Einde inhoudsopgave
Verordening (EG) Nr. 2111/2005 betreffende de vaststelling van een communautaire lijst van luchtvaartmaatschappijen waaraan een exploitatieverbod binnen de Gemeenschap is opgelegd en het informeren van luchtreizigers over de identiteit van de exploiterende luchtvaartmaatschappij, en tot intrekking van artikel 9 van Richtlijn 2004/36/EG
Artikel 3 Vaststelling van de communautaire lijst
Geldend
Geldend vanaf 26-07-2019
- Redactionele toelichting
Deze wijziging laat lopende procedures waarin een comité reeds advies heeft uitgebracht overeenkomstig art. 5 bis van Besluit 1999/468/EG, onverlet.
- Bronpublicatie:
20-06-2019, PbEU 2019, L 198 (uitgifte: 25-07-2019, regelingnummer: 2019/1243)
- Inwerkingtreding
26-07-2019
- Bronpublicatie inwerkingtreding:
20-06-2019, PbEU 2019, L 198 (uitgifte: 25-07-2019, regelingnummer: 2019/1243)
- Vakgebied(en)
Vreemdelingenrecht / Algemeen
EU-recht / Bijzondere onderwerpen
Douane (V)
1.
Ter verhoging van de veiligheid van de luchtvaart wordt er een lijst vastgesteld van luchtvaartmaatschappijen die een exploitatieverbod opgelegd hebben gekregen (‘communautaire lijst’). Elke lidstaat past op zijn grondgebied de exploitatieverboden toe die door middel van de lijst aan luchtvaartmaatschappijen opgelegd zijn.
2.
De op de geldende veiligheidsnormen gebaseerde gemeenschappelijke criteria voor het opleggen van een exploitatieverbod aan een luchtvaartmaatschappij staan vermeld in de bijlage en worden hierna ‘gemeenschappelijke criteria’ genoemd.

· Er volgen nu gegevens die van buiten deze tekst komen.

(** * Proposer blocks: envelope codec, decorated block and state store

    A shallow embedding of [vms/proposervm/inner_state.go] (the state store
    [innerState], the decorated block [ProposerBlock] and the envelope codec
    [marshallingProposerBLock]) together with the properties its
    specification states about them.

    Conventions of the embedding.
    - Go integers are [Z] with their wrap-around written out where the code
      converts between widths; a [[]byte] is a [list byte].  Go's nil slice and
      its empty slice have the same contents, and are both [[]] wherever the
      code never tests a slice against nil; the one field the code does test
      ([ProposerBlock.bytes]) is an [option (list byte)] with [None] for nil.
    - Go maps are [gmap]s; a lookup of an absent key yields Go's zero value
      where the code uses the one-result form.
    - Methods with a pointer receiver take the receiver and return its new
      value.  The blocks held by the primary cache are stored by value: no
      property below observes a block through two pointers between a write
      and the write that undoes it.
    - Code outside this file's source (hashing, X.509, the signer, the inner
      block, the key/value store, [time]) is either a field of a record of
      collaborators or modelled where a doc comment says so. *)

From Stdlib Require Import ZArith Lia List.
From Stdlib Require Import Strings.Byte.
From stdpp Require Import gmap strings list fin_maps.
Import ListNotations.

Open Scope Z_scope.

(** ** Bytes and fixed-width big-endian integers *)

#[global] Instance byte_eq_dec : EqDecision byte := Byte.byte_eq_dec.
#[global] Instance byte_countable : Countable byte :=
  inj_countable Byte.to_N Byte.of_N Byte.of_to_N.

Definition len {A} (l : list A) : Z := Z.of_nat (length l).

Definition Z_of_byte (b : byte) : Z := Z.of_N (Byte.to_N b).

(** Go's [byte(v)]: the low eight bits. *)
Definition byte_of_Z (z : Z) : byte :=
  match Byte.of_N (Z.to_N (Z.land z 255)) with
  | Some b => b
  | None => x00
  end.

(** [binary.BigEndian.PutUintN]: the [n] low bytes of [v], most significant
    first. *)
Fixpoint be_encode (n : nat) (v : Z) : list byte :=
  match n with
  | O => []
  | S k => byte_of_Z (Z.shiftr v (8 * Z.of_nat k)) :: be_encode k v
  end.

(** [binary.BigEndian.UintN]: [b[n-1] | b[n-2]<<8 | ...]. *)
Definition be_decode (bs : list byte) : Z :=
  fold_left (fun acc b => Z.lor (Z.shiftl acc 8) (Z_of_byte b)) bs 0.

(** Go's integer conversions. *)
Definition uint16 (z : Z) : Z := z mod 2 ^ 16.
Definition uint32 (z : Z) : Z := z mod 2 ^ 32.
Definition uint64 (z : Z) : Z := z mod 2 ^ 64.
Definition int64 (z : Z) : Z :=
  let u := z mod 2 ^ 64 in if u <? 2 ^ 63 then u else u - 2 ^ 64.

(** Go's [s[lo:hi]] and [copy(dst, src)] (the new contents of [dst]). *)
Definition slice (bs : list byte) (lo hi : Z) : list byte :=
  take (Z.to_nat (hi - lo)) (drop (Z.to_nat lo) bs).

Definition copy_into (dst src : list byte) : list byte :=
  take (length dst) src ++ drop (length src) dst.

(** ** Errors *)

(** The sentinel errors of the package are constructors; [Errorf] is the
    fresh error value built by [fmt.Errorf], and [ErrOther] an error value
    made by a collaborator (inner block, store, signer, packer). *)
Inductive error : Type :=
| ErrInnerBlockNotOracle
| ErrProBlkNotFound
| ErrProBlkBadTimestamp
| ErrInvalidTLSKey
| ErrInvalidNodeID
| ErrInvalidSignature
| ErrProBlkWrongHeight
| ErrProBlkFailedParsing
| Errorf (msg : string)
| ErrOther (msg : string).

#[global] Instance error_eq_dec : EqDecision error.
Proof. solve_decision. Defined.

(** [err.Error()]. *)
Definition error_message (e : error) : string :=
  match e with
  | ErrInnerBlockNotOracle => "core snowman block does not implement snowman.OracleBlock"
  | ErrProBlkNotFound => "proposer block not found"
  | ErrProBlkBadTimestamp => "proposer block timestamp outside tolerance window"
  | ErrInvalidTLSKey => "invalid validator signing key"
  | ErrInvalidNodeID => "could not retrieve nodeID from proposer block certificate"
  | ErrInvalidSignature => "proposer block signature does not verify"
  | ErrProBlkWrongHeight => "proposer block has wrong height"
  | ErrProBlkFailedParsing => "could not parse proposer block"
  | Errorf msg => msg
  | ErrOther msg => msg
  end.

(** Go's [(value, error)] results. *)
Inductive result (A : Type) : Type :=
| Ok (a : A)
| Fail (e : error).
Arguments Ok {A} a.
Arguments Fail {A} e.

(** ** Identifiers and certificates *)

(** [ids.ID] is [[32]byte]; [ids.ShortID] is [[20]byte]. *)
Abbreviation ID := (list byte).
Abbreviation ShortID := (list byte).

Definition IDLen : Z := 32.
Definition zeroID : ID := repeat x00 32.

(** [x509.Certificate]: the DER encoding [Raw] and what parsing extracts
    from it (of which the code reads [SignatureAlgorithm]; the remaining
    parsed fields are gathered in [Parsed]). *)
Record Certificate := mkCertificate {
  Raw : list byte;
  SignatureAlgorithm : Z;
  Parsed : list byte
}.

(** [x509.Certificate{}]. *)
Definition emptyCertificate : Certificate :=
  {| Raw := []; SignatureAlgorithm := 0; Parsed := [] |}.

(** The library functions the package calls. *)
Class Extern := {
  (** [hashing.ComputeHash256Array] *)
  ComputeHash256Array : list byte -> ID;
  (** [x509.ParseCertificate] *)
  ParseCertificate : list byte -> result Certificate;
  (** [cert.CheckSignature(algo, signed, signature)] *)
  CheckSignature : Certificate -> Z -> list byte -> list byte -> option error;
  (** [ids.ToShortID(hashing.PubkeyBytesToAddress(raw))] *)
  ToShortID_PubkeyBytesToAddress : list byte -> result ShortID
}.

(** ** The packer *)

Module wrappers.

Definition ShortLen : Z := 2.
Definition IntLen : Z := 4.
Definition LongLen : Z := 8.

Definition errBadLength : error := ErrOther "packer has insufficient length for input".
Definition errNegativeOffset : error := ErrOther "negative offset".
Definition errInvalidInput : error := ErrOther "input does not match expected format".

(** Modelled from the spec: [wrappers.Packer] (package [utils/wrappers]),
    the record and the operations of this module, which the envelope codec
    drives.  The spec fixes the layout: integers big-endian on 2, 4 and 8
    bytes, byte strings behind a 4-byte length, a certificate as its
    length-prefixed DER with length 0 for the empty certificate (decoded as
    absent), a maximum size on writes, and failure on over-run or
    truncation.  The packer keeps the first error it meets and every
    operation after an error does nothing. *)
Record Packer := mkPacker {
  Err : option error;
  MaxSize : Z;
  Bytes : list byte;
  Offset : Z
}.
(** A table depth normalizes to itself. *)
Lemma findClosestDepth_fixed (k : Z) :
  In k depths -> findClosestDepth (Z2F k) = k.
Proof.
  rewrite depths_eq. simpl.
  intros H; repeat (destruct H as [<-|H]; [vm_compute; reflexivity|]); destruct H.
Qed.

(** -1 is no depth of the table: it normalizes to the shallowest band. *)
Lemma findClosestDepth_sentinel : findClosestDepth (Z2F (-1)) = 10.
Proof. vm_compute. reflexivity. Qed.

(** [NaN] fails every comparison and falls through to the fallback. *)
Lemma findClosestDepth_nan : findClosestDepth nan = -1.
Proof. vm_compute. reflexivity. Qed.

(** [getSingleDiveInfo] looks at its depth only through [findClosestDepth]. *)
Lemma getSingleDiveInfo_normalized (depth depth' bottomTime : float) :
  findClosestDepth depth = findClosestDepth depth' ->
  getSingleDiveInfo depth bottomTime = getSingleDiveInfo depth' bottomTime.
Proof. unfold getSingleDiveInfo. intros ->. reflexivity. Qed.

(** (C6) [findClosestDepth] rounds a depth up to the table: for a depth
    of at most 130 ft it returns the smallest depth of table 1 that is not
    below the requested one; below 10 ft that is 10 ft; above 130 ft it
    returns the sentinel -1, on which [getSingleDiveInfo] reports the
    dive as exceeded, with no pressure group, whatever the bottom time. *)
Theorem findClosestDepth_rounds_up (depth : float) :
  ((depth <=? 130)%float = true ->
     In (findClosestDepth depth) depths /\
     (depth <=? Z2F (findClosestDepth depth))%float = true /\
     forall k, In k depths -> (depth <=? Z2F k)%float = true -> findClosestDepth depth <= k) /\
  ((depth <? 10)%float = true -> findClosestDepth depth = 10) /\
  ((130 <? depth)%float = true ->
     findClosestDepth depth = -1 /\
     forall bottomTime,
       isExceeded (getSingleDiveInfo depth bottomTime) = true /\
       pressureGroup (getSingleDiveInfo depth bottomTime) = None /\
       message (getSingleDiveInfo depth bottomTime)
         = "Depth exceeds maximum table depth of 130 feet.").
Proof.
  assert (F : Z2F (nth 0 (keys navyTable1) 0) = 10%float) by (vm_compute; reflexivity).
  assert (L : Z2F (last (keys navyTable1) 0) = 130%float) by (vm_compute; reflexivity).
  assert (Below : (depth <? 10)%float = true -> findClosestDepth depth = 10).
  { intros H. unfold findClosestDepth. cbv zeta. rewrite F, H. reflexivity. }
  assert (Above : (130 <? depth)%float = true -> findClosestDepth depth = -1).
  { intros H. unfold findClosestDepth. cbv zeta. rewrite F, L, H.
    assert (N : (depth <? 10)%float = false).
    { destruct (depth <? 10)%float eqn:E; [|reflexivity].
      assert (C : (130 <? 10)%float = true)
        by (eapply ltb_leb_trans; [exact H | now apply ltb_leb]).
      vm_compute in C. discriminate. }
    rewrite N. reflexivity. }
  split; [|split; [exact Below|]].
  - intros H.
    destruct (depth <? 10)%float eqn:E.
    + rewrite (Below eq_refl). split; [rewrite depths_eq; simpl; now left|].
      split; [change (Z2F 10) with 10%float; now apply ltb_leb|].
      intros k Hk _. rewrite depths_eq in Hk. simpl in Hk.
      repeat (destruct Hk as [<-|Hk]; [lia|]). destruct Hk.
    + assert (R : findClosestDepth depth = firstDepthAtLeast depth depths).
      { unfold findClosestDepth. cbv zeta. rewrite F, L, E.
        rewrite (leb_not_ltb _ _ H). reflexivity. }
      rewrite R. apply firstDepthAtLeast_least; [apply depths_sorted|].
      exists 130. split; [rewrite depths_eq; simpl; tauto | exact H].
  - intros H. split; [now apply Above|].
    intros bottomTime. unfold getSingleDiveInfo. rewrite (Above H). simpl. auto.
Qed.

Lemma findClosestDepth_rounds_up_witness :
  (In (findClosestDepth 12) depths /\
   (12 <=? Z2F (findClosestDepth 12))%float = true /\
   forall k, In k depths -> (12 <=? Z2F k)%float = true -> findClosestDepth 12 <= k) /\
  findClosestDepth 5 = 10 /\
  findClosestDepth 131 = -1.
Proof.
  split; [|split].
  - exact (proj1 (findClosestDepth_rounds_up 12) eq_refl).
  - exact (proj1 (proj2 (findClosestDepth_rounds_up 5)) eq_refl).
  - exact (proj1 (proj2 (proj2 (findClosestDepth_rounds_up 131)) eq_refl)).
Defined.
(** * autosize.js: reporting the rendered document size to the host window

    The repository holds one script, [src/autosize.js], in two revisions.
    Both define a global function [_adjust] that measures the document and
    forwards a (width, height) pair to the host operation
    [_rpc_adjustWindowToContent], and both assign to the global [onload] a
    handler that installs a [ResizeObserver] whose callback is
    [entries => _adjust()].

    - Variant A sums parsed computed-style margins and borders of
      [document.body] with its [scrollWidth], takes the height from
      [document.documentElement.getBoundingClientRect()], and observes
      [document.documentElement].
    - Variant B forwards twice [offsetWidth] and [offsetHeight] of
      [document.documentElement], and observes [document.body].

    The development is a shallow embedding: ECMAScript numbers are IEEE 754
    binary64 values (the executable specification [SpecFloat] of the
    Standard Library), the DOM is a record that the script only reads, and
    the script's effects are threaded through a state monad over a [World]
    that records, in one execution trace, the inbound signals and the
    outbound calls. *)

From Stdlib Require Import ZArith List String Ascii Bool Lia.
From Stdlib Require Import Floats.SpecFloat.
From ExtLib Require Import Structures.Monad Structures.MonadState.
From ExtLib Require Import Data.Monads.StateMonad.
Import ListNotations.
Import MonadNotation.

Local Open Scope Z_scope.
Local Open Scope monad_scope.

Set Implicit Arguments.

(* ===================================================================== *)
(** ** ECMAScript numbers *)
(* ===================================================================== *)

Module Number.

(** The Number type is binary64: 53 bits of precision, infinities at
    exponent 1024. All NaNs are one value, as they are for a script. *)
Definition prec : Z := 53.
Definition emax : Z := 1024.

Definition number : Type := spec_float.

Definition nan : number := S754_nan.
Definition zero : number := S754_zero false.

(** The binary [+] and [*] on two Number operands. *)
Definition add (x y : number) : number := SFadd prec emax x y.
Definition mul (x y : number) : number := SFmul prec emax x y.

(** The Number nearest an integer (an integer literal of the script, or
    an integer-valued DOM attribute). *)
Definition of_Z (z : Z) : number := binary_normalize prec emax z 0 false.

(** [Number.isNaN]. *)
Definition isNaN (x : number) : bool :=
  match x with S754_nan => true | _ => false end.

(** [x >= 0] as the script would evaluate it: false on NaN, true on both
    zeros, on positive finite values and on +Infinity. *)
Definition nonneg (x : number) : bool := SFleb zero x.

(** [x !== y] restricted to numbers: the negation of IEEE equality. *)
Definition neqb (x y : number) : bool := negb (SFeqb x y).

End Number.

Import Number.

Declare Scope number_scope.
Delimit Scope number_scope with num.
Infix "+" := Number.add : number_scope.
Infix "*" := Number.mul : number_scope.

(* ===================================================================== *)
(** ** The builtin [parseFloat] *)
(* ===================================================================== *)

Module Builtins.

(** The strings the script parses are computed-style values, which are
    serialised in ASCII; strings are taken over that range, whose white
    space and line terminators are TAB, LF, VT, FF, CR and SP. The
    white space outside it (U+00A0, U+FEFF, the space separators, U+2028
    and U+2029) has no counterpart here. *)
Definition is_white (c : ascii) : bool :=
  let n := Z.of_N (N_of_ascii c) in
  ((9 <=? n) && (n <=? 13)) || (n =? 32).

Fixpoint trim_start (s : string) : string :=
  match s with
  | String c s' => if is_white c then trim_start s' else s
  | EmptyString => s
  end.

Definition digit_of (c : ascii) : option Z :=
  let n := Z.of_N (N_of_ascii c) in
  if (48 <=? n) && (n <=? 57) then Some (n - 48) else None.

(** The longest prefix of decimal digits, and what follows it. *)
Fixpoint span_digits (s : string) : list Z * string :=
  match s with
  | String c s' =>
      match digit_of c with
      | Some d => let '(ds, r) := span_digits s' in (d :: ds, r)
      | None => ([], s)
      end
  | EmptyString => ([], s)
  end.

Definition decimal (ds : list Z) : Z :=
  fold_left (fun acc d => 10 * acc + d) ds 0.

Definition parse_sign (s : string) : bool * string :=
  match s with
  | String "-"%char r => (true, r)
  | String "+"%char r => (false, r)
  | _ => (false, s)
  end.

Fixpoint strip_prefix (p s : string) : option string :=
  match p, s with
  | EmptyString, _ => Some s
  | String a p', String b s' =>
      if Ascii.eqb a b then strip_prefix p' s' else None
  | String _ _, EmptyString => None
  end.

(** ExponentPart: [e] or [E], an optional sign, at least one digit. An
    [e] that no digit follows is not part of the literal. *)
Definition parse_exponent (s : string) : Z :=
  match s with
  | String c r =>
      if Ascii.eqb c "e"%char || Ascii.eqb c "E"%char then
        let '(neg, r') := parse_sign r in
        match fst (span_digits r') with
        | [] => 0
        | ds => if neg then - decimal ds else decimal ds
        end
      else 0
  | EmptyString => 0
  end.

(** The Number nearest [(-1)^neg * m * 10^e10], rounding to nearest,
    ties to even. For a negative [e10] the quotient is rounded once,
    with the division core of [SFdiv] on the integers themselves. *)
Definition scale10 (neg : bool) (m e10 : Z) : number :=
  match m with
  | Zpos p =>
      if 0 <=? e10 then
        binary_round prec emax neg (p * Z.to_pos (10 ^ e10)) 0
      else
        let '(q, e, l) :=
          SFdiv_core_binary prec emax (Zpos p) 0 (10 ^ (- e10)) 0 in
        binary_round_aux prec emax neg q e l
  | _ => S754_zero neg
  end.

(** [parseFloat(string)]: skip leading white space, take the longest
    prefix that is a StrDecimalLiteral, return NaN when there is none.
    Whatever follows the literal (a unit such as [px], the rest of a
    shorthand value) is ignored. *)
Definition parseFloat (input : string) : number :=
  let '(neg, s) := parse_sign (trim_start input) in
  match strip_prefix "Infinity" s with
  | Some _ => S754_infinity neg
  | None =>
      let '(ip, r1) := span_digits s in
      let '(fp, r2) :=
        match r1 with
        | String "."%char r => span_digits r
        | _ => ([], r1)
        end in
      match ip ++ fp with
      | [] => nan
      | ds => scale10 neg (decimal ds)
                      (parse_exponent r2 - Z.of_nat (List.length fp))
      end
  end.

End Builtins.

Import Builtins.

(* ===================================================================== *)
(** ** The document, as the script reads it *)
(* ===================================================================== *)

Module DOM.

(** The computed style of an element: the eight properties the script
    reads, as the strings [getComputedStyle] serialises them. *)
Record CSSStyleDeclaration := {
  marginTop : string;
  marginRight : string;
  marginBottom : string;
  marginLeft : string;
  borderTop : string;
  borderRight : string;
  borderBottom : string;
  borderLeft : string
}.

Record DOMRect := { x : number; y : number; width : number; height : number }.

(** The size a [ResizeObserver] compares: the content box. *)
Record Size := { inlineSize : number; blockSize : number }.

Record Element := {
  computedStyle : CSSStyleDeclaration;
  scrollWidth : number;
  offsetWidth : number;
  offsetHeight : number;
  boundingClientRect : DOMRect;
  contentBoxSize : Size
}.

(** [document.documentElement] and [document.body]: the two elements the
    script names. A loaded HTML document has both. *)
Record Document := { documentElement : Element; body : Element }.

(** A reference to one of them. *)
Inductive Node := DocumentElement | Body.

Definition element (d : Document) (n : Node) : Element :=
  match n with
  | DocumentElement => documentElement d
  | Body => body d
  end.

Definition Node_eqb (a b : Node) : bool :=
  match a, b with
  | DocumentElement, DocumentElement | Body, Body => true
  | _, _ => false
  end.

Definition Size_neqb (a b : Size) : bool :=
  neqb (inlineSize a) (inlineSize b) || neqb (blockSize a) (blockSize b).

End DOM.

Import DOM.

(* ===================================================================== *)
(** ** The world of a running script *)
(* ===================================================================== *)

(** The two function values the script creates: the handler it assigns to
    [onload], and the arrow function it passes to [new ResizeObserver]. *)
Inductive Closure := OnloadHandler | ObserverCallback.

(** One observation of a [ResizeObserver]: the observed element and the
    size last reported for it. Nothing has been reported when the
    observation starts, and the first rendering pass after that notifies
    the observer whatever the size of the box, 0 x 0 included. *)
Record ResizeObservation := {
  target : Node;
  lastReportedSize : option Size
}.

Record ResizeObserver := {
  callback : Closure;
  observationTargets : list ResizeObservation
}.

(** What an execution trace records: the two inbound signals as they are
    dispatched, and the outbound call. *)
Inductive TraceItem :=
| LoadSignal
| ResizeNotification (observer : nat) (entries : list Node)
| RpcAdjustWindowToContent (width height : number).

Record World := {
  document : Document;
  window_onload : option Closure;
  resizeObservers : list ResizeObserver;
  trace : list TraceItem
}.

Definition with_document (d : Document) (w : World) : World :=
  {| document := d; window_onload := window_onload w;
     resizeObservers := resizeObservers w; trace := trace w |}.

Definition with_onload (h : option Closure) (w : World) : World :=
  {| document := document w; window_onload := h;
     resizeObservers := resizeObservers w; trace := trace w |}.

Definition with_observers (obs : list ResizeObserver) (w : World) : World :=
  {| document := document w; window_onload := window_onload w;
     resizeObservers := obs; trace := trace w |}.

Definition with_trace (t : list TraceItem) (w : World) : World :=
  {| document := document w; window_onload := window_onload w;
     resizeObservers := resizeObservers w; trace := t |}.

(** Script code runs in the state monad over the world. *)
Definition JS : Type -> Type := state World.

Definition exec {A} (m : JS A) (w : World) : World := snd (runState m w).
Definition eval {A} (m : JS A) (w : World) : A := fst (runState m w).

Fixpoint for_each {A} (l : list A) (f : A -> JS unit) : JS unit :=
  match l with
  | [] => ret tt
  | a :: l' => f a ;; for_each l' f
  end.

(** *** Host and DOM operations *)

Module Host.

De Commissie is bevoegd om overeenkomstig artikel 14 bis gedelegeerde handelingen vast te stellen tot wijziging van de in de bijlage vermelde gemeenschappelijke criteria in het licht van de wetenschappelijke en technische ontwikkelingen.
3.
Elke lidstaat deelt de Commissie op 16 februari 2006 mee voor welke luchtvaartmaatschappijen een exploitatieverbod op het nationale grondgebied geldt, en geeft daarbij de redenen aan waarom het verbod is opgelegd en andere relevante informatie. De Commissie stelt de overige lidstaten in kennis van de nationale exploitatieverboden.
4.
Uiterlijk één maand na de ontvangst van de informatie van de lidstaten besluit de Commissie aan de hand van de gemeenschappelijke criteria of er een exploitatieverbod aan de desbetreffende luchtvaartmaatschappijen wordt opgelegd en stelt zij overeenkomstig de procedure als bedoeld in artikel 15, lid 3 de communautaire lijst van luchtvaartmaatschappijen waaraan een exploitatieverbod is opgelegd, vast.